(** *** The account command *)

(** The time left as [handleAccount] shows it: minutes and seconds from
    a minute on, seconds below. *)
Definition cooldownText (secsLeft : Z) : string :=
  let minsLeft := (secsLeft / 60)%Z in
  if (minsLeft >? 0)%Z
  then Js.show_int minsLeft ++ "m " ++ Js.show_int (Z.rem secsLeft 60) ++ "s"
  else Js.show_int secsLeft ++ "s".

(** One line of [handleAccount]. The guard
    [acct.rateLimitedUntil && acct.rateLimitedUntil > now] is falsy for
    [null], for the number 0 and for NaN. Characters beyond Latin-1 stand
    by their UTF-8 bytes. *)
Definition accountLine (now : Z) (current i : nat) (acct : AccountPool.Account) : string :=
  let marker := if Nat.eqb i current then "▶" else "  " in
  match AccountPool.rateLimitedUntil acct with
  | Some (Js.Int u) =>
      if negb (u =? 0)%Z && (u >? now)%Z then
        let secsLeft := Js.ceil_div (u - now) 1000 in
        marker ++ " <code>" ++ AccountPool.name acct ++ "</code> — ⏳ limited ("
        ++ cooldownText secsLeft ++ " left)"
      else marker ++ " <code>" ++ AccountPool.name acct ++ "</code> — ✅ available"
  | Some Js.NaN => marker ++ " <code>" ++ AccountPool.name acct ++ "</code> — ✅ available"
  | None => marker ++ " <code>" ++ AccountPool.name acct ++ "</code> — ✅ available"
  end.
(** * pandoras-box: funding, nonce sequencing and dispatch

    A shallow embedding of the resource-distribution and dispatch engine
    (distributor.ts, tokenDistributor.ts, batcher.ts, signer.ts, eoa.ts)
    and the properties its specification states about it.

    The last part holds further properties of the same code, of the
    transaction builders of the token runtimes (erc20.ts, erc721.ts),
    and of the versions of signer.ts, eoa.ts and engine.ts that work on
    one flat list of requests.

    Conventions of the embedding:
    - [BigNumber] values and the token amounts (JS numbers holding
      integers) are [Z]; nonces, indexes and lengths are [nat]. A JS
      number is a double: [Z] is its arithmetic for the amounts that
      satisfy [safeAmount], and the properties of the token distributor
      are stated for such amounts;
    - an [async] function that can [throw] returns a [result]; a loop
      that never exits is the outcome [Diverge];
    - node queries are oracles (fields of a record, or section variables);
      the HTTP calls of the batcher are numbered and the number of the
      next call is part of the dispatcher state. *)

From stdpp Require Import base option list list_numbers strings pretty gmap.
From Stdlib Require Import ZArith Lia.
Lemma abs_le_slack (y X e : R) :
  0 <= e -> Rabs y <= Rabs X + e -> y * y <= X * X * (1 + e) + e * (1 + e).
Proof.
  intros He Hy.
  apply Rle_trans with ((Rabs X + e) * (Rabs X + e)).
  - now apply sq_le_of_abs.
  - now apply square_with_slack.
Qed.

Lemma shrink1 (x u e : R) :
  1 <= x -> 0 <= u -> 0 <= e <= u / 1000 ->
  x * (1 - 1001 / 1000 * u) <= x * (1 - u) - e.
Proof.
  intros. assert (0 <= u * (x - 1)) by (apply Rmult_le_pos; lra). lra.
Qed.

Lemma shrink2 (x u e : R) :
  2 <= x -> 0 <= u -> 0 <= e <= u / 1000 ->
  x * (1 - 1001 / 1000 * u) <= x * (1 - u) - 2 * e.
Proof.
  intros. assert (0 <= u * (x - 2)) by (apply Rmult_le_pos; lra). lra.
Qed.

Lemma factor_bound (u e : R) :
  0 <= u <= 1 / 1000 -> 0 <= e <= u / 1000 ->
  1 <= (1 + u) * (1 + u) * (1 + e) <= 1 + 201 / 100 * u.
Proof.
  intros Hu He.
  assert (H1 : 0 <= u * u <= u / 1000).
  { split; [apply Rmult_le_pos; lra|].
    assert (u * u <= u * (1 / 1000)) by (apply Rmult_le_compat_l; lra). lra. }
  assert (H2 : 0 <= (2 * u + u * u) * e <= u / 1000).
  { split; [apply Rmult_le_pos; lra|].
    assert ((2 * u + u * u) * e <= 1 * (u / 1000))
      by (apply Rmult_le_compat; lra). lra. }
  replace ((1 + u) * (1 + u) * (1 + e))
    with (1 + 2 * u + u * u + e + (2 * u + u * u) * e) by ring.
  lra.
Qed.

Lemma fourth_power (u : R) :
  0 <= u <= 1 / 1000 ->
  let d := 1 - 1001 / 1000 * u in
  1 - 4005 / 1000 * u <= d * d * d * d.
Proof.
  intros Hu d.
  assert (Hd2 : 1 - 2002 / 1000 * u <= d * d).
  { unfold d. pose proof (Rle_0_sqr (1001 / 1000 * u)) as H. unfold Rsqr in H. lra. }
  assert (Hd4 : (1 - 2002 / 1000 * u) * (1 - 2002 / 1000 * u) <= d * d * (d * d)).
  { apply Rmult_le_compat; lra. }
  pose proof (Rle_0_sqr (2002 / 1000 * u)) as H. unfold Rsqr in H. lra.
Qed.

(** From [s] down to [S = a^2 + b^2] and up to [r^2]. *)
Lemma chain_lower (S t s w r d : R) :
  0 <= S -> 0 <= t -> 0 <= w -> 0 <= d ->
  S * d <= t -> t * d <= s -> w * w = s -> w * d <= r ->
  S * d * d * d * d <= r * r.
Proof.
  intros HS Ht Hw Hd H1 H2 Hww H3.
  assert (Hwd : 0 <= w * d) by (apply Rmult_le_pos; assumption).
  assert (H4 : w * d * (w * d) <= r * r) by (apply Rmult_le_compat; lra).
  assert (Hdd : 0 <= d * d) by (apply Rmult_le_pos; assumption).
  assert (H5 : t * d * (d * d) <= s * (d * d))
    by (apply Rmult_le_compat_r; assumption).
  assert (Hddd : 0 <= d * d * d) by (apply Rmult_le_pos; assumption).
  assert (H6 : S * d * (d * d * d) <= t * (d * d * d))
    by (apply Rmult_le_compat_r; assumption).
  replace (w * d * (w * d)) with (w * w * (d * d)) in H4 by ring.
  rewrite Hww in H4. lra.
Qed.
(** The loop over the groups leaves the first group pending when it is
    not accumulated, and raises in the constructor of the accumulation
    task when it is. *)
Lemma accum_loop_first_group (fn : string) (chunks : Z) (force : bool)
    (groups : list (list CoffeaWQTask)) (q : CoffeaWQ) :
  accum_loop fn chunks force groups q =
  match groups with
  | [] => (Ok tt, q)
  | next_to_accum :: _ =>
      if not_enough chunks force next_to_accum
      then (Ok tt, set_tasks_to_accumulate q next_to_accum)
      else (Raise staging_dir_is_a_method, counted q)
  end.
Proof.
  destruct groups as [|g rest]; [reflexivity|]. cbn [accum_loop].
  destruct (not_enough chunks force g); [reflexivity|].
  apply bind_raise. apply new_AccumCoffeaWQTask_raises.
Qed.

(** X16: [_submit_accum_tasks] submits nothing, whatever the queue: it
    returns without an accumulation task, or it raises
    [AttributeError] (no [coffea_stats]), [ValueError]
    ([chunks_per_accum] is zero) or the [TypeError] of the constructor
    of the first accumulation task. *)
Theorem submit_accum_tasks_submits_nothing (infile_accum_fn : string) (q : CoffeaWQ) :
  exists (out : outcome unit) (q' : CoffeaWQ),
    _submit_accum_tasks infile_accum_fn q = (out, q') /\
    submitted q' = submitted q /\
    (out = Ok tt \/
     out = Raise (no_attribute "coffea_stats") \/
     out = Raise (ValueError "range() arg 3 must not be zero") \/
     out = Raise staging_dir_is_a_method).
Proof.
  unfold _submit_accum_tasks.
  unfold bind at 1. unfold gets at 1.
  unfold bind at 1. unfold getattr at 1.
  destruct (coffea_stats q) as [stats|] eqn:Hstats.
  2:{ do 2 eexists. split; [reflexivity|]. split; [reflexivity|]. auto. }
  unfold bind at 1. unfold gets at 1.
  unfold bind at 1. unfold on_coffea_stats at 1.
  unfold bind at 1. unfold getattr at 1. rewrite Hstats.
  destruct (force_flag stats (early_terminate q)) as [force stats'].
  unfold bind at 1. unfold modify at 1. unfold ret at 1.
  unfold bind at 1. unfold gets at 1.
  cbn [tasks_to_accumulate set_coffea_stats].
  destruct ((Z.of_nat (length (tasks_to_accumulate q))
             <? 2 * chunks_per_accum (executor q) - 1) && negb force).
  { do 2 eexists. split; [reflexivity|]. split; [reflexivity|]. auto. }
  unfold bind at 1. unfold modify at 1.
  destruct (_group_lst _ (chunks_per_accum (executor q))) as [groups|e|] eqn:Hgroups.
  - rewrite accum_loop_first_group.
    destruct groups as [|g rest].
    + do 2 eexists. split; [reflexivity|]. split; [reflexivity|]. auto.
    + destruct (not_enough _ force g);
        do 2 eexists; (split; [reflexivity|]); (split; [reflexivity|]); auto.
  - unfold _group_lst in Hgroups.
    destruct (chunks_per_accum (executor q) =? 0).
    + injection Hgroups as <-.
      do 2 eexists. split; [reflexivity|]. split; [reflexivity|]. auto.
    + destruct (chunks_per_accum (executor q) <? 0); discriminate.
  - unfold _group_lst in Hgroups.
    destruct (chunks_per_accum (executor q) =? 0); [discriminate|].
    destruct (chunks_per_accum (executor q) <? 0); discriminate.
Qed.

(** On the four pending results, with [coffea_stats] put on the queue
    from outside: the results are sorted, and the constructor of the
    first accumulation task raises; nothing is submitted and the four
    results stay pending. *)
Lemma submit_accum_tasks_patched_queue :
  exists q' : CoffeaWQ,
    _submit_accum_tasks "accum.p" four_pending_patched
      = (Raise staging_dir_is_a_method, q') /\
    submitted q' = [] /\
    tasks_to_accumulate q' = [task_A; task_B; task_C; task_D] /\
    tasks_counter q' = 5.
Proof.
  eexists. split; [vm_compute; reflexivity|]. repeat split.
Qed.
(** * Contact-form pipeline of the personal portfolio site

  The repository ships one client script (the browser side of the contact
  form, with the page's navigation aids) and one server script,
  [process_form.php].  This development embeds both and checks the
  properties the specification states about the submission pipeline,
  and further properties the code shows:

  - [Regex]  : the regular-expression fragment used by [isValidEmail],
               with a derivative matcher and its language;
  - [Client] : [isValidEmail], [showError], [clearError], [validateForm]
               and the submit handler with its try / catch / finally;
  - [Server] : the request handler of [process_form.php]: method check,
               sanitising, the validation block, the honeypot check and
               the database insertion with its try / catch;
  - [Navigation] : [highlightActiveSection] with the scroll listener that
               throttles it, and the typewriter of the hero title;
  - [Pipeline] : both validators on the same values, and the server's
               answer as the client receives it.

  JavaScript strings are sequences of UTF-16 code units ([list N]); PHP
  strings are byte strings ([string]); [$_POST] is a finite map. *)

From Stdlib Require Import NArith Ascii String.
From stdpp Require Import base option list strings gmap.
Lemma directory_extraction_witness :
  try_open archive_name unordered = Value unordered_arc /\
  extract_file unordered (CgfEntry (lit "b") (lit "image") 80 (-10) 0)
  = ([x00; x00; x00; x00], Raise ValueError) /\
  try_open archive_name three = Value three_arc /\
  extract_file three (Entry_ (lit "b.IaF") (lit "image") 112 3)
  = (transformed
       (content_of three (Entry_ (lit "b.IaF") (lit "image") 112 3)),
     Value tt) /\
  112 + 3 <= file_len three /\
  Z.of_nat (length (content_of three
                      (Entry_ (lit "b.IaF") (lit "image") 112 3))) = 3 /\
  Z.of_nat (length (fst (extract_file three
                           (Entry_ (lit "b.IaF") (lit "image") 112 3))))
  = 4 + Z.max 3 3.
Proof.
  assert (Hu : file_len unordered < 2 ^ 32) by (vm_compute; reflexivity).
  assert (Ht : file_len three < 2 ^ 32) by (vm_compute; reflexivity).
  assert (Hinu : In (CgfEntry (lit "b") (lit "image") 80 (-10) 0)
                    (entries unordered_arc))
    by (right; left; reflexivity).
  assert (Hint : In (Entry_ (lit "b.IaF") (lit "image") 112 3)
                    (entries three_arc))
    by (right; left; reflexivity).
  assert (Hpos : Forall (fun x => 0 <= size x) (entries three_arc))
    by (repeat constructor; cbn [size]; lia).
  destruct (directory_extraction archive_name unordered unordered_arc _
              unordered_opens Hu Hinu) as (Hbad & _).
  destruct (directory_extraction archive_name three three_arc _
              three_opens Ht Hint) as (_ & Hgood & Hin).
  split; [exact unordered_opens|].
  split; [apply Hbad; cbn [size]; lia|].
  split; [exact three_opens|].
  split; [apply Hgood; cbn [size]; lia|].
  exact (Hin Hpos).
Defined.

Lemma round_trip_extraction_witness :
  0 < count_of three_items < 100000 /\
  Forall (item_ok 0x20) three_items /\
  0x24 <= file_len (serialize 0x20 three_items) < 2 ^ 30 /\
  (forall offset1,
     u32_at (serialize 0x20 three_items) 0x14 = Value offset1 ->
     mask offset1 <> 4 + count_of three_items * 0x14) /\
  exists arc e,
    try_open archive_name (serialize 0x20 three_items) = Value arc /\
    nth_error (entries arc) 1 = Some e /\
    name e = lit "b.IaF" /\
    content_of (serialize 0x20 three_items) e = ascii_bytes "xyz" /\
    extract_file (serialize 0x20 three_items) e
    = (repeat x00 7 ++ skipn 3 (ascii_bytes "xyz"), Value tt).
Proof.
  assert (H1 : 0x20 = 0x14 \/ 0x20 = 0x20) by (right; reflexivity).
  assert (H2 : 0 < count_of three_items < 100000)
    by (vm_compute; split; reflexivity).
  assert (H3 : Forall (item_ok 0x20) three_items)
    by (unfold three_items; item_ok_tac).
  assert (H4 : 0x24 <= file_len (serialize 0x20 three_items) < 2 ^ 30).
  { change (file_len (serialize 0x20 three_items)) with 122. lia. }
  assert (H5 : forall offset1,
             u32_at (serialize 0x20 three_items) 0x14 = Value offset1 ->
             mask offset1 <> 4 + count_of three_items * 0x14).
  { intros o1 Ho1. vm_compute in Ho1. injection Ho1 as <-.
    vm_compute. discriminate. }
  split; [exact H2|]. split; [exact H3|]. split; [exact H4|].
  split; [exact H5|].
  exact (round_trip_extraction archive_name 0x20 three_items
           [mkItem (lit "A.IMG") 2 (ascii_bytes "0123456789ab")]
           [mkItem (0x20AC :: lit "c.iafx") 1 (ascii_bytes "payload")]
           (mkItem (lit "b.IaF") 3 (ascii_bytes "xyz"))
           H1 H2 H3 H4 (fun _ => H5) eq_refl).
Defined.
(** X7: when the alias call settles, failed or not, the four atoms stay as
    they are (the page is still on the passphrase step, the passphrase still
    in its field), no error is shown, and the task ends with the notice of a
    successful login. *)
Theorem alias_settlement_leaves_the_form :
  forall (w : World) (j : nat) (u : User) (r : Address + Rejection),
    nth_error (inflight w) j = Some (AliasChain u) ->
    exists (w' : World) (es pre : list Effect),
      step (Settle j (AliasSettled r)) w = Some (w', es)
      /\ usernameAtom w' = usernameAtom w
      /\ otpAtom w' = otpAtom w
      /\ loadingAtom w' = loadingAtom w
      /\ stepAtom w' = stepAtom w
      /\ filter isToastError es = []
      /\ es = pre ++ [ToastSuccess (t "Login Success")].
Proof.
  intros w j u r H.
  pose proof (alias_settled w j u r H) as E. cbv zeta in E.
  eexists. eexists.
  exists (match r with
          | inl _ => []
          | inr res => [ConsoleLog "generate alias error" res]
          end
          ++ [AddAccount
                (mkAccount u (maskEmail (email u))
                   (match r with inl a => address a | inr _ => "" end))
                (fst (addAccount
                        (mkAccount u (maskEmail (email u))
                           (match r with inl a => address a | inr _ => "" end))
                        (accounts w)));
              RouterPush
                ("/email/?id="
                 ++ numberToString
                      (Z.of_nat
                         (fst (addAccount
                                 (mkAccount u (maskEmail (email u))
                                    (match r with inl a => address a | inr _ => "" end))
                                 (accounts w)))))%string]).
  split; [exact E|]. cbn. repeat split.
  - destruct r; reflexivity.
  - destruct r; reflexivity.
Qed.
(** * incus-osd: network configuration, installation to a local disk and
      start-up.

    The development embeds as Rocq functions the network part of
    [internal/systemd] (generated systemd-networkd artifacts, the apply
    sequence, the convergence wait), the REST handler [apiNetwork10],
    [internal/install] (whether to install, source and target device, the
    copy of the disk, the reboot) and [run] of [cmd/incus-osd]. It proves the
    behaviour the specification states about the network part and the
    handler, and further properties read off the code of all four.

    Conventions.
    - A Go [string] is a [String.string]; a byte is an [ascii].
    - A Go [int] is a [Z]; [time.Time] and [time.Duration] are [Z]
      nanoseconds.
    - A Go loop [for _, x := range xs { ret += ... }] is a [fold_left] over
      the slice with the mutated locals as accumulator; a loop without a
      bound takes a number of turns and gives [None] when they run out.
    - Calls that leave the process (file system, commands, the clock, the
      network) are answered by an environment, a class of which the
      functions that make such calls take an instance; the calls made are
      collected in order.
    - A pointer that may be [nil] is an [option]; its dereference at [None]
      is the outcome [Panicked]. A [defer] runs its call when the function
      ends, however it ends.
    - [strings.ToLower] lowers the bytes [A]..[Z] of a string of ASCII
      bytes; for any other string it is the lowering of the Unicode tables
      of the Go library, a parameter [Unicode] of everything that names a
      device after its hardware address.

    Part I holds the embedding, Part II the definitions the statements are
    written with, Part III the lemmas and theorems. *)

From Stdlib Require Import String Ascii List ZArith Lia Bool Arith.
From Stdlib Require Import DecimalString.
Import ListNotations.

Open Scope list_scope.
Open Scope string_scope.

(* ================================================================== *)
(** * Part I: the embedding of the sources *)

(** ** Go string primitives *)

Module GoString.

(** The line feed, written [\n] in the Go sources. *)
Definition LF : string := String "010"%char EmptyString.

Definition isLF (c : ascii) : bool := Ascii.eqb c "010"%char.

(** [strings.Contains(s, substr)]. *)
Fixpoint Contains (s substr : string) : bool :=
  orb (String.prefix substr s)
      match s with
      | EmptyString => false
      | String _ t => Contains t substr
      end.

(** [strings.HasPrefix(s, p)]. *)
Definition HasPrefix (s p : string) : bool := String.prefix p s.

(** [strings.ReplaceAll(s, ":", "")]: the only use the sources make of
    [ReplaceAll] deletes every colon. *)
Fixpoint removeColons (s : string) : string :=
  match s with
  | EmptyString => EmptyString
  | String c t =>
      if Ascii.eqb c ":"%char then removeColons t else String c (removeColons t)
  end.

(** The fast path of [strings.ToLower], which it takes when every byte of
    the string is below [utf8.RuneSelf]: the bytes [A]..[Z] are lowered and
    the others kept. *)
Definition lowerByte (c : ascii) : ascii :=
  let n := nat_of_ascii c in
  if andb (Nat.leb 65 n) (Nat.leb n 90) then ascii_of_nat (n + 32) else c.
(** * The machine reservation workflow of [src/handler/api.ts]

    A shallow embedding of the [ApiHandler] class: its three private
    handlers ([handleRequestMachine], [handleGetMachine],
    [handleStartMachine]), [checkToken] and the router [handle].

    The handler talks to four collaborators (the machine table, the data
    cache, the identity provider and the smart-machine client).  Their
    classes are not part of the sources at hand, so the handler is first
    written against their interfaces, every call being recorded in a
    trace; an in-memory implementation of the four interfaces follows. *)

From Stdlib Require Import String Ascii List Arith.
From stdpp Require Import base option list strings gmap.

Open Scope string_scope.
Open Scope list_scope.

(** ** database/schema *)

Module Schema.

(** Modelled from the spec: the enum of [database/schema] is not among
    the sources.  The four statuses the handler names, and [OTHER] for
    the further statuses the table may hold. *)
Inductive MachineStatus : Type :=
| AVAILABLE
| AWAITING_DROPOFF
| RUNNING
| ERROR
| OTHER (label : string).

(** Modelled from the spec: the document of [database/schema]; the
    handler itself reads [machineId] and [status] only. *)
Record MachineStateDocument : Type := mkMachine {
  machineId : string;
  locationId : string;
  status : MachineStatus;
  jobId : option string
}.

Definition withStatus (s : MachineStatus) (m : MachineStateDocument) :=
  {| machineId := machineId m; locationId := locationId m;
     status := s; jobId := jobId m |}.

Definition withJobId (j : string) (m : MachineStateDocument) :=
  {| machineId := machineId m; locationId := locationId m;
     status := status m; jobId := Some j |}.

End Schema.
Export Schema.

★ ★ ★ ★ ★

Your reply should hold every line from the data that contains "HasPrefix", copied in full.

(** [strings.HasPrefix(s, p)]. *)
Definition HasPrefix (s p : string) : bool := String.prefix p s.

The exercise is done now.